> [Exercise instructions] Set down the material exactly. Keep every line.
::::::::
(* ===== verification/DeflateStream.v ===== *)
(** * DEFLATE: dynamic, fixed and stored blocks, and the stream *)

From S2P Require Import Prelude Quicksort Deflate DeflateEncode DeflateBits DeflateHuffman DeflateBlock DeflateFixed DeflateMatch DeflateLevels DeflateTable DeflateHeader.

(** ** The tables of a dynamic block *)

(** A block can have a dynamic table: fewer than 256 symbols are in use. *)
Definition few_symbols (block : list Z) : Prop := (length (remove_dups block) <= 225)%nat.

Lemma few_symbols_count block f : Forall is_byte block -> block_freqs block f -> few_symbols block -> Z.of_nat (length (used_symbols (literal_freqs f) 0)) <= 255.
Proof.
  intros Hb [F1 F2 F3 F4 F5 F6] Hfew. assert (length (used_symbols (literal_freqs f) 0) <= length (map Z.to_nat (remove_dups block) ++ seq 256 30))%nat as H.
  - apply used_symbols_bound; [done|]. intros s Hs. apply elem_of_app. destruct (F6 s Hs) as [Hin|Hr]; [left|right].
    + apply list_elem_of_fmap. exists (Z.of_nat s). split; [by rewrite Nat2Z.id|by apply elem_of_remove_dups].
    + apply list_elem_of_In, in_seq. lia.
  - rewrite length_app, length_map, length_seq in H. unfold few_symbols in Hfew. lia.
Qed.

Lemma codec_ext enc dec max (P Q : Z -> Prop) : (forall s, Q s -> P s) -> Codec enc dec max P -> Codec enc dec max Q.
Proof. intros H HC. split. intros s Hs. apply HC, H, Hs. Qed.

Lemma tables_ok block f : Forall is_byte block -> block_freqs block f -> few_symbols block ->
  exists syms dists header e, huffman_encode_build_tables_and_code f = Some (Some (syms, dists, header, Z.of_nat (length e))) /\
    reader_ok header /\ (exists pad, unread header = e ++ pad) /\
    exists dl dd, Codec syms dl 288 (uses (literal_freqs f)) /\ Codec dists dd 30 (uses (distance_freqs f)) /\
      forall rest out (Q : option (huffman_decode_table_t * huffman_decode_table_t) -> list bool -> list Z -> Prop), Q (Some (dl, dd)) rest out -> decodes huffman_decode_table_decode (e ++ rest) out Q.
Proof.
  intros Hb Hbf Hfew. pose proof (few_symbols_count block f Hb Hbf Hfew) as Hcount. destruct Hbf as [F1 F2 F3 F4 F5 F6]. unfold huffman_encode_build_tables_and_code.
  destruct (build_ok (literal_freqs f) 15 F3 ltac:(lia) ltac:(lia)) as (syms & mu & E1 & [S1 S2 S3 S4 _]); [change (2 ^ 15) with 32768; lia|]. rewrite E1. cbn [mbind option_bind negb].
  assert (Z.of_nat (length (used_symbols (distance_freqs f) 0)) <= 30) as Hcd.
  { pose proof (used_symbols_bound (distance_freqs f) (seq 0 30) F4) as H. rewrite length_seq in H. cut (length (used_symbols (distance_freqs f) 0) <= 30)%nat; [lia|]. apply H. intros s Hs. apply list_elem_of_In, in_seq.
    destruct (decide (s < 30)%nat); [lia|]. unfold in_use, peek in Hs. rewrite Nat2Z.id, lookup_ge_None_2 in Hs by lia. done. }
  destruct (build_ok (distance_freqs f) 15 F4 ltac:(lia) ltac:(lia)) as (dists & md & E2 & [D1 D2 D3 D4 _]); [change (2 ^ 15) with 32768; lia|]. rewrite E2. cbn [mbind option_bind negb].
  destruct (proj1 (in_use_uses _ _) F5) as [_ H256]. assert (256 <= mu <= 285) as Hmu.
  { split; [specialize (S2 _ H256); lia|]. specialize (S4 ltac:(by eexists)). destruct (F6 _ S4) as [Hin|]; [|lia]. rewrite Forall_forall in Hb. specialize (Hb _ Hin). unfold is_byte in Hb. lia. }
  set (A := take (S (Z.to_nat mu)) (lengths syms)). set (B := take (S (Z.to_nat md)) (lengths dists)).
  assert (length A = S (Z.to_nat mu)) as LA by (unfold A; rewrite length_take, (proj2 (good_sizes _ _ _ S1)); lia).
  assert (length B = S (Z.to_nat md)) as LB by (unfold B; rewrite length_take, (proj2 (good_sizes _ _ _ D1)); lia).
  assert (Forall (fun x => 0 <= x < 16) (A ++ B)) as Hls.
  { apply Forall_app. split; apply Forall_lookup; intros s x Hs; apply lookup_take_Some in Hs as [Hs _]; [pose proof (good_range _ _ _ S1 _ _ Hs)|pose proof (good_range _ _ _ D1 _ _ Hs)]; lia. }
  destruct (rle_ok_all (A ++ B) Hls) as (size & r & E3 & E4 & [R1 R2] & R3 & R4 & R5); [rewrite length_app; lia|]. rewrite app_assoc, E3. cbn [mbind option_bind]. rewrite E4. cbn [mbind option_bind].
  unfold put at 1. rewrite bool_decide_true by done. cbn [mbind option_bind]. destruct R2 as [C1 C2 C3].
  assert (length (used_symbols (code_freqs r) 0) <= 19)%nat as Hcc.
  { apply (used_symbols_bound _ (seq 0 19)); [eapply Forall_impl; [exact C2|]; cbn beta; lia|]. intros s Hs. apply list_elem_of_In, in_seq. specialize (C3 s Hs). lia. }
  destruct (build_ok (code_freqs r) 7) as (table & mt & E5 & [T1 _ _ _ _]); [eapply Forall_impl; [exact C2|]; cbn beta; lia|lia|lia|change (2 ^ 7) with 128; lia|]. rewrite E5. cbn [mbind option_bind negb].
  destruct (good_codec _ _ table 19 19 T1) as (dec & Edec & HC); [lia|lia|lia|apply C3|].
  rewrite insert_take_drop by done. set (ws := take (out_idx r) (code_lengths r)) in *.
  destruct (header_ok table dec (fun s => 0 <= s /\ in_use (code_freqs r) (Z.to_nat s)) A B ws (drop (S (out_idx r)) (code_lengths r))) as (header & e & Eh & Hr & Hun & Hd);
    [done|done|apply (good_sizes _ _ _ T1)|apply (good_range _ _ _ T1)|lia|lia|done| |].
  { eapply codes_use_mono; [|exact R5]. intros s. apply in_use_uses. }
  replace (Z.of_nat (length A) - 1) with mu in Eh by lia. replace (Z.of_nat (length B) - 1) with md in Eh by lia. rewrite Eh. cbn [mbind option_bind].
  exists syms, dists, header, e. split; [done|]. split; [done|]. split; [done|].
  destruct (good_codec _ _ syms (S (Z.to_nat mu)) 288 S1) as (dl & El & HCl); [lia|lia|lia|intros s Hs; specialize (S2 s Hs); lia|].
  destruct (good_codec _ _ dists (S (Z.to_nat md)) 30 D1) as (dd & Ed & HCd); [lia|lia|lia|intros s Hs; specialize (D2 s Hs); lia|].
  exists dl, dd. split; [eapply codec_ext; [|exact HCl]; intros s; apply in_use_uses|]. split; [eapply codec_ext; [|exact HCd]; intros s; apply in_use_uses|].
  intros rest out Q HQ. by apply (Hd rest out Q dl dd).
Qed.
::::::::
> [Exercise solution]
(* ===== verification/DeflateStream.v ===== *)
(** * DEFLATE: dynamic, fixed and stored blocks, and the stream *)

From S2P Require Import Prelude Quicksort Deflate DeflateEncode DeflateBits DeflateHuffman DeflateBlock DeflateFixed DeflateMatch DeflateLevels DeflateTable DeflateHeader.

(** ** The tables of a dynamic block *)

(** A block can have a dynamic table: fewer than 256 symbols are in use. *)
Definition few_symbols (block : list Z) : Prop := (length (remove_dups block) <= 225)%nat.

Lemma few_symbols_count block f : Forall is_byte block -> block_freqs block f -> few_symbols block -> Z.of_nat (length (used_symbols (literal_freqs f) 0)) <= 255.
Proof.
  intros Hb [F1 F2 F3 F4 F5 F6] Hfew. assert (length (used_symbols (literal_freqs f) 0) <= length (map Z.to_nat (remove_dups block) ++ seq 256 30))%nat as H.
  - apply used_symbols_bound; [done|]. intros s Hs. apply elem_of_app. destruct (F6 s Hs) as [Hin|Hr]; [left|right].
    + apply list_elem_of_fmap. exists (Z.of_nat s). split; [by rewrite Nat2Z.id|by apply elem_of_remove_dups].
    + apply list_elem_of_In, in_seq. lia.
  - rewrite length_app, length_map, length_seq in H. unfold few_symbols in Hfew. lia.
Qed.

Lemma codec_ext enc dec max (P Q : Z -> Prop) : (forall s, Q s -> P s) -> Codec enc dec max P -> Codec enc dec max Q.
Proof. intros H HC. split. intros s Hs. apply HC, H, Hs. Qed.

Lemma tables_ok block f : Forall is_byte block -> block_freqs block f -> few_symbols block ->
  exists syms dists header e, huffman_encode_build_tables_and_code f = Some (Some (syms, dists, header, Z.of_nat (length e))) /\
    reader_ok header /\ (exists pad, unread header = e ++ pad) /\
    exists dl dd, Codec syms dl 288 (uses (literal_freqs f)) /\ Codec dists dd 30 (uses (distance_freqs f)) /\
      forall rest out (Q : option (huffman_decode_table_t * huffman_decode_table_t) -> list bool -> list Z -> Prop), Q (Some (dl, dd)) rest out -> decodes huffman_decode_table_decode (e ++ rest) out Q.
Proof.
  intros Hb Hbf Hfew. pose proof (few_symbols_count block f Hb Hbf Hfew) as Hcount. destruct Hbf as [F1 F2 F3 F4 F5 F6]. unfold huffman_encode_build_tables_and_code.
  destruct (build_ok (literal_freqs f) 15 F3 ltac:(lia) ltac:(lia)) as (syms & mu & E1 & [S1 S2 S3 S4 _]); [change (2 ^ 15) with 32768; lia|]. rewrite E1. cbn [mbind option_bind negb].
  assert (Z.of_nat (length (used_symbols (distance_freqs f) 0)) <= 30) as Hcd.
  { pose proof (used_symbols_bound (distance_freqs f) (seq 0 30) F4) as H. rewrite length_seq in H. cut (length (used_symbols (distance_freqs f) 0) <= 30)%nat; [lia|]. apply H. intros s Hs. apply list_elem_of_In, in_seq.
    destruct (decide (s < 30)%nat); [lia|]. unfold in_use, peek in Hs. rewrite Nat2Z.id, lookup_ge_None_2 in Hs by lia. done. }
  destruct (build_ok (distance_freqs f) 15 F4 ltac:(lia) ltac:(lia)) as (dists & md & E2 & [D1 D2 D3 D4 _]); [change (2 ^ 15) with 32768; lia|]. rewrite E2. cbn [mbind option_bind negb].
  destruct (proj1 (in_use_uses _ _) F5) as [_ H256]. assert (256 <= mu <= 285) as Hmu.
  { split; [specialize (S2 _ H256); lia|]. specialize (S4 ltac:(by eexists)). destruct (F6 _ S4) as [Hin|]; [|lia]. rewrite Forall_forall in Hb. specialize (Hb _ Hin). unfold is_byte in Hb. lia. }
  set (A := take (S (Z.to_nat mu)) (lengths syms)). set (B := take (S (Z.to_nat md)) (lengths dists)).
  assert (length A = S (Z.to_nat mu)) as LA by (unfold A; rewrite length_take, (proj2 (good_sizes _ _ _ S1)); lia).
  assert (length B = S (Z.to_nat md)) as LB by (unfold B; rewrite length_take, (proj2 (good_sizes _ _ _ D1)); lia).
  assert (Forall (fun x => 0 <= x < 16) (A ++ B)) as Hls.
  { apply Forall_app. split; apply Forall_lookup; intros s x Hs; apply lookup_take_Some in Hs as [Hs _]; [pose proof (good_range _ _ _ S1 _ _ Hs)|pose proof (good_range _ _ _ D1 _ _ Hs)]; lia. }
  destruct (rle_ok_all (A ++ B) Hls) as (size & r & E3 & E4 & [R1 R2] & R3 & R4 & R5); [rewrite length_app; lia|]. rewrite app_assoc, E3. cbn [mbind option_bind]. rewrite E4. cbn [mbind option_bind].
  unfold put at 1. rewrite bool_decide_true by done. cbn [mbind option_bind]. destruct R2 as [C1 C2 C3].
  assert (length (used_symbols (code_freqs r) 0) <= 19)%nat as Hcc.
  { apply (used_symbols_bound _ (seq 0 19)); [eapply Forall_impl; [exact C2|]; cbn beta; lia|]. intros s Hs. apply list_elem_of_In, in_seq. specialize (C3 s Hs). lia. }
  destruct (build_ok (code_freqs r) 7) as (table & mt & E5 & [T1 _ _ _ _]); [eapply Forall_impl; [exact C2|]; cbn beta; lia|lia|lia|change (2 ^ 7) with 128; lia|]. rewrite E5. cbn [mbind option_bind negb].
  destruct (good_codec _ _ table 19 19 T1) as (dec & Edec & HC); [lia|lia|lia|apply C3|].
  rewrite insert_take_drop by done. set (ws := take (out_idx r) (code_lengths r)) in *.
  destruct (header_ok table dec (fun s => 0 <= s /\ in_use (code_freqs r) (Z.to_nat s)) A B ws (drop (S (out_idx r)) (code_lengths r))) as (header & e & Eh & Hr & Hun & Hd);
    [done|done|apply (good_sizes _ _ _ T1)|apply (good_range _ _ _ T1)|lia|lia|done| |].
  { eapply codes_use_mono; [|exact R5]. intros s. apply in_use_uses. }
  replace (Z.of_nat (length A) - 1) with mu in Eh by lia. replace (Z.of_nat (length B) - 1) with md in Eh by lia. rewrite Eh. cbn [mbind option_bind].
  exists syms, dists, header, e. split; [done|]. split; [done|]. split; [done|].
  destruct (good_codec _ _ syms (S (Z.to_nat mu)) 288 S1) as (dl & El & HCl); [lia|lia|lia|intros s Hs; specialize (S2 s Hs); lia|].
  destruct (good_codec _ _ dists (S (Z.to_nat md)) 30 D1) as (dd & Ed & HCd); [lia|lia|lia|intros s Hs; specialize (D2 s Hs); lia|].
  exists dl, dd. split; [eapply codec_ext; [|exact HCl]; intros s; apply in_use_uses|]. split; [eapply codec_ext; [|exact HCd]; intros s; apply in_use_uses|].
  intros rest out Q HQ. by apply (Hd rest out Q dl dd).
Qed.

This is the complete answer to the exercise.